**What is needed:** Needed from the data below: every line from the one with "EvCommit t o =>" up to and including the one with "kv' ← go_opt (applier (snap_msg", repeated exactly and with nothing else.

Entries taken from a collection
========================================
(* ===== verification/KVLinWitness.v ===== *)
(** A run of the replicated key/value service with two servers and two clerks:
    a retried [Put], an [Append] that waits for its entry, a snapshot installed at
    the second server, a change of leader, a crash, and a [Get]. *)

From S2P Require Import Prelude Porcupine PorcupineOps Models.
From S2P Require Import Gob Persister RaftTypes RaftNode RaftInv RaftWitness RaftApi KVRaft KVRaftSpec KVRaftSys KVLin KVLinSpec.
Local Open Scope Z_scope.

#[local] Instance lin_gob `{Countable A} : Gob A := countable_gob.
#[local] Instance lin_gob_laws `{Countable A} : GobLaws A := countable_gob_laws.

Abbreviation Peer := (Raft Op * list (Effect Op))%type.
Abbreviation St := (LSys (R := Peer)).

(** The steps as events; a Raft peer changes by a function of itself, and a
    snapshot is the encoding of a prefix of the log. *)
Inductive LEvent :=
| EvInvoke (c : Z) (r : Req)
| EvSend (c i : Z)
| EvFail (c : Z)
| EvReply (c : Z)
| EvHandler (i : Z) (k : nat) (timeout : bool)
| EvCommit (t : Z) (o : Op)
| EvDeliver (i : Z)
| EvSnapshot (i j t : Z)
| EvRaft (i : Z) (f : Peer -> Peer)
| EvRestart (i : Z) (r : Peer) (j mx : Z).

Definition snap_of (s : St) (j : Z) : bytes :=
  let '(db, lr) := exec_log (take (Z.to_nat j) (ops s)) in gob_encode (A := kvmap) db ++ gob_encode (A := reqmap) lr.


Definition lexec (e : LEvent) (s : St) : option St :=
  match e with
  | EvInvoke c r =>
      x ← clnts s !! c;
      match c_cur x with
      | None => guard (c_req x < int64_max);; Some (tick (set_clnt c (mkClnt (c_req x) (Some (op_of c (c_req x) r, lclock s, None))) s))
      | Some _ => None
      end
  | EvSend c i =>
      x ← clnts s !! c;
      '(sv, p) ← srvs s !! i;
      match c_cur x with
      | Some (o, call, None) =>
          Some (set_clnt c (mkClnt (c_req x) (Some (o, call, Some (i, length (s_calls sv)))))
            (set_srv i (mkSys (s_kv sv) (s_calls sv ++ [call_of o]) (s_started sv) (s_notified sv) (s_seen sv), p) s))
      | _ => None
      end
  | EvFail c =>
      x ← clnts s !! c;
      '(o, call, a) ← c_cur x;
      Some (set_clnt c (mkClnt (c_req x) (Some (o, call, None))) s)
  | EvReply c =>
      x ← clnts s !! c;
      match c_cur x with
      | Some (o, call, Some (i, k)) =>
          '(sv, p) ← srvs s !! i;
          cl ← s_calls sv !! k;
          match call_pc cl with
          | Some (PDone (e, v)) =>
              guard (e = OK \/ e = ErrNoKey);;
              Some (mkLSys (glog s) (proposed s) (srvs s) (<[c := mkClnt (wrap64 (c_req x + 1)) None]> (clnts s)) (lclock s + 1)
                (lhist s ++ [record_of o v call (lclock s)]))
          | _ => None
          end
      | _ => None
      end
  | EvHandler i k timeout =>
      '(sv, p) ← srvs s !! i;
      cl ← s_calls sv !! k;
      '(cl', kv') ← go_opt (call_step timeout cl (s_kv sv));
      guard (Forall (fun x => x.1 ∉ (proposed s).*1) (started_by cl cl'));;
      Some (propose (started_by cl cl') (set_srv i (mkSys kv' (<[k := cl']> (s_calls sv)) (started_by cl cl' ++ s_started sv)
        (s_notified sv) (s_seen sv), p) s))
  | EvCommit t o =>
      guard ((zlen (glog s) + 1, t, o) ∈ proposed s);;
      Some (mkLSys (glog s ++ [(t, o)]) (proposed s) (srvs s) (clnts s) (lclock s) (lhist s))
  | EvDeliver i =>
      '(sv, p) ← srvs s !! i;
      '(t, o) ← (glog s).[p];
      guard (p + 1 <= rf_applied (rf (s_kv sv)));;
      kv' ← go_opt (applier (cmd_msg (p + 1) t o) (s_kv sv));
      Some (set_srv i (mkSys kv' (s_calls sv) (s_started sv)
       (if decide (lastIncludedIndex (s_kv sv) < p + 1 /\ notifies t (s_kv sv) = true)
        then (p + 1, t, o, KVDB (s_kv sv)) :: s_notified sv else s_notified sv) ({[p + 1]} ∪ s_seen sv), p + 1) s)
  | EvSnapshot i j t =>
      '(sv, p) ← srvs s !! i;
      guard (p < j <= zlen (glog s));;
      guard (0 < zlen (snap_of s j));;
      kv' ← go_opt (applier (snap_msg j t (snap_of s j)) (s_kv sv));
      Some (set_srv i (mkSys kv' (s_calls sv) (s_started sv) (s_notified sv) (s_seen sv), j) s)
  | EvRaft i f =>
      '(sv, p) ← srvs s !! i;
      let r' := f (rf (s_kv sv)) in
      guard (node_okb (fst r') = true);;
      guard (term_of sv <= fst (rf_GetState r'));;
      guard (rf_applied (rf (s_kv sv)) <= rf_applied r');;
      Some (set_srv i (mkSys (set_rf r' (s_kv sv)) (s_calls sv) (s_started sv) (s_notified sv) (s_seen sv), p) s)
  | EvRestart i r' j mx =>
      guard (node_okb (fst r') = true);;
      guard (0 <= j <= zlen (glog s));;
      guard (j = 0 /\ zlen (ReadSnapshot (persister (fst r'))) = 0 \/
             0 < zlen (ReadSnapshot (persister (fst r'))) /\
             decode_snapshot (ReadSnapshot (persister (fst r'))) = Some (exec_log (take (Z.to_nat j) (ops s))));;
      Some (mkLSys (glog s) (proposed s) (<[i := (sys_init (StartKVServer i r' mx), j)]> (srvs s))
        (hang_up i <$> clnts s) (lclock s) (lhist s))
  end.

Fixpoint lexec_all (es : list LEvent) (s : St) : option St :=
  match es with [] => Some s | e :: es => s ← lexec e s; lexec_all es s end.

Lemma snap_of_decodes s j : decode_snapshot (snap_of s j) = Some (exec_log (take (Z.to_nat j) (ops s))).
Proof.
  unfold snap_of. destruct (exec_log _) as [db lr]. unfold decode_snapshot. rewrite gob_roundtrip. cbn [mbind option_bind].
  by rewrite <- (app_nil_r (gob_encode (A := reqmap) lr)), gob_roundtrip.
Qed.

Lemma go_opt_Some {A} (x : Go A) a : go_opt x = Some a -> x = Ret a.
Proof. destruct x; by intros [= <-]. Qed.

Ltac guard_inv He Hg :=
  match type of He with
  | guard ?P ≫= _ = _ => destruct (guard P) as [Hg|]; [cbn [mbind option_bind] in He|done]
  end.

Lemma lexec_step e s s' : lexec e s = Some s' -> lstep s s'.
Proof.
  destruct e as [c r|c i|c|c|i k timeout|t o|i|i j t|i f|i r j mx]; simpl; intros He.
  - apply bind_Some in He as ([n [|]] & Hc & He); [done|]. simpl in He. guard_inv He Hg1. injection He as <-. by apply l_invoke.
  - apply bind_Some in He as ([n [[[o call] [?|]]|]] & Hc & He); apply bind_Some in He as ([sv q] & Hi & He); try done.
    injection He as <-. by apply l_send.
  - apply bind_Some in He as ([n cur] & Hc & He). apply bind_Some in He as ([[o call] a] & Ha & He). simpl in *. subst cur.
    injection He as <-. by eapply l_fail.
  - apply bind_Some in He as ([n [[[o call] [[i k]|]]|]] & Hc & He); try done. simpl in He.
    apply bind_Some in He as ([sv p] & Hi & He). apply bind_Some in He as (cl & Hk & He).
    destruct (call_pc cl) as [[| | | | |[e v]]|] eqn:Hpc; try done. guard_inv He Hg2. injection He as <-. by eapply l_reply.
  - apply bind_Some in He as ([sv p] & Hi & He). apply bind_Some in He as (cl & Hk & He).
    apply bind_Some in He as ([cl' kv'] & Hs%go_opt_Some & He). guard_inv He Hg. injection He as <-.
    eapply l_handler; try done. intros idx t o o' Hin Hin'. rewrite Forall_forall in Hg. apply (Hg _ Hin).
    apply list_elem_of_fmap. by exists (idx, t, o').
  - guard_inv He Hg3. injection He as <-. by apply l_commit.
  - apply bind_Some in He as ([sv p] & Hi & He). apply bind_Some in He as ([t o] & Hk & He). guard_inv He Hg4.
    apply bind_Some in He as (kv' & Hs%go_opt_Some & He). injection He as <-. by apply l_deliver.
  - apply bind_Some in He as ([sv p] & Hi & He). guard_inv He Hg5. guard_inv He Hg6.
    apply bind_Some in He as (kv' & Hs%go_opt_Some & He). injection He as <-. eapply l_snapshot; try done. apply snap_of_decodes.
  - apply bind_Some in He as ([sv p] & Hi & He). guard_inv He Ha; guard_inv He Hb; guard_inv He Hc. injection He as <-.
    apply l_raft; try done. by apply node_okb_sound.
  - guard_inv He Ha; guard_inv He Hb. guard_inv He Hsn. injection He as <-.
    eapply l_restart; try done; [by apply node_okb_sound|]. destruct Hsn as [[-> Hz]|?]; [left|by right]. split; [done|].
    simpl. destruct (ReadSnapshot _) as [|b l]; [done|]. rewrite zlen_cons in Hz. pose proof (zlen_nonneg l). lia.
Qed.

Lemma lexec_all_run es : forall s s', lexec_all es s = Some s' -> rtc lstep s s'.
Proof.
  induction es as [|e es IH]; intros s s'; simpl; [intros [= <-]; apply rtc_refl|].
  intros (s1 & H1%lexec_step & H2)%bind_Some. eapply rtc_l; [done|]. by apply IH.
Qed.

(** * The run *)

Definition peer_start (i : Z) : Peer :=
  (mkRaft 2 MakePersister i 0 0 (-1) [zeroEntry] Follower 0 0 [1; 1] [0; 0] 0, []).
Definition ent (t i : Z) (o : Op) : LogEntry Op := mkLogEntry (Some o) t i.
(** The peer wins the election of term [t] with the log [l], all of it applied. *)
Definition elected (i t : Z) (l : list (LogEntry Op)) (_ : Peer) : Peer :=
  (mkRaft 2 MakePersister i 0 t i l Leader (zlen l - 1) (zlen l - 1) [zlen l; zlen l] [0; 0] 0, []).
(** It commits and applies up to [n]. *)
Definition applied_to (n : Z) (r : Peer) : Peer := (set_lastApplied n (set_commitIndex n (fst r)), snd r).

Definition put_a : Op := mkOp 7 0 "Put" "k" "a".
Definition app_b : Op := mkOp 8 0 "Append" "k" "b".
Definition get_k : Op := mkOp 7 1 "Get" "k" "".

Definition lin_events : list LEvent :=
  [EvRaft 0 (elected 0 1 [zeroEntry]);
   EvInvoke 7 (RPut "k" "a"); EvSend 7 0; EvHandler 0 0 false; EvHandler 0 0 false; EvHandler 0 0 false;
   EvInvoke 8 (RAppend "k" "b"); EvSend 8 0; EvHandler 0 1 false; EvHandler 0 1 false; EvHandler 0 1 false;
   EvCommit 1 put_a; EvRaft 0 (applied_to 1); EvDeliver 0;
   EvFail 7; EvSend 7 0; EvHandler 0 2 false; EvReply 7;
   EvCommit 1 app_b; EvRaft 0 (applied_to 2); EvDeliver 0;
   EvHandler 0 1 false; EvHandler 0 1 false; EvHandler 0 1 false; EvReply 8;
   EvSnapshot 1 2 1; EvRaft 1 (elected 1 2 [zeroEntry; ent 1 1 put_a; ent 1 2 app_b]);
   EvRestart 0 (peer_start 0) 0 (-1);
   EvInvoke 7 (RGet "k"); EvSend 7 0; EvHandler 0 0 false; EvFail 7; EvSend 7 1;
   EvHandler 1 0 false; EvHandler 1 0 false; EvCommit 2 get_k; EvRaft 1 (applied_to 3); EvDeliver 1;
   EvHandler 1 0 false; EvHandler 1 0 false; EvHandler 1 0 false; EvReply 7].

Definition lin_peers : gmap Z Peer := {[0 := peer_start 0; 1 := peer_start 1]}.
Definition lin_start : St := linit lin_peers {[7; 8]} (-1).
Definition lin_end : St := default lin_start (lexec_all lin_events lin_start).

Example lin_results : map (fun r => (oClientId r, Output r)) (lhist lin_end) =
  [(7, VOutput (mkKvOutput "")); (8, VOutput (mkKvOutput "")); (7, VOutput (mkKvOutput "ab"))].
Proof. vm_compute. reflexivity. Qed.

Lemma lin_peers_fresh : fresh_peers lin_peers.
Proof.
  intros i r Hr. unfold lin_peers in Hr. apply lookup_insert_Some in Hr as [[<- <-]|[_ [<- <-]%lookup_singleton_Some]];
    (split; [apply node_okb_sound; by vm_compute|by vm_compute]).
Qed.

(** All calls have returned; and an [Append] that has not, though it is in the log. *)
Definition lin_open : St := default lin_start (lexec_all (firstn 12 lin_events ++ [EvCommit 1 app_b]) lin_start).

Lemma kvraft_linearizable_witness : length (lhist lin_end) = 3%nat /\ linearizable store_step ∅ (lhist lin_end) /\
  exists ext, completion (clnts lin_open) (lclock lin_open) ext /\ linearizable store_step ∅ (lhist lin_open ++ ext).
Proof.
  split; [vm_compute; reflexivity|]. split.
  - destruct (kvraft_linearizable lin_peers {[7; 8]} (-1) lin_end) as (ext & Hext & Hlin).
    + apply lin_peers_fresh.
    + apply (lexec_all_run lin_events). vm_compute. reflexivity.
    + rewrite (completion_idle (clnts lin_end) (lclock lin_end) ext), app_nil_r in Hlin; [exact Hlin| |exact Hext].
      apply (bool_decide_unpack (map_Forall (fun _ x => c_cur x = None) (clnts lin_end))). vm_compute. exact I.
  - apply (kvraft_linearizable lin_peers {[7; 8]} (-1) lin_open).
    + apply lin_peers_fresh.
    + apply (lexec_all_run (firstn 12 lin_events ++ [EvCommit 1 app_b])). vm_compute. reflexivity.
Defined.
========================================
**Result below:**
  | EvCommit t o =>
      guard ((zlen (glog s) + 1, t, o) ∈ proposed s);;
      Some (mkLSys (glog s ++ [(t, o)]) (proposed s) (srvs s) (clnts s) (lclock s) (lhist s))
  | EvDeliver i =>
      '(sv, p) ← srvs s !! i;
      '(t, o) ← (glog s).[p];
      guard (p + 1 <= rf_applied (rf (s_kv sv)));;
      kv' ← go_opt (applier (cmd_msg (p + 1) t o) (s_kv sv));
      Some (set_srv i (mkSys kv' (s_calls sv) (s_started sv)
       (if decide (lastIncludedIndex (s_kv sv) < p + 1 /\ notifies t (s_kv sv) = true)
        then (p + 1, t, o, KVDB (s_kv sv)) :: s_notified sv else s_notified sv) ({[p + 1]} ∪ s_seen sv), p + 1) s)
  | EvSnapshot i j t =>
      '(sv, p) ← srvs s !! i;
      guard (p < j <= zlen (glog s));;
      guard (0 < zlen (snap_of s j));;
      kv' ← go_opt (applier (snap_msg j t (snap_of s j)) (s_kv sv));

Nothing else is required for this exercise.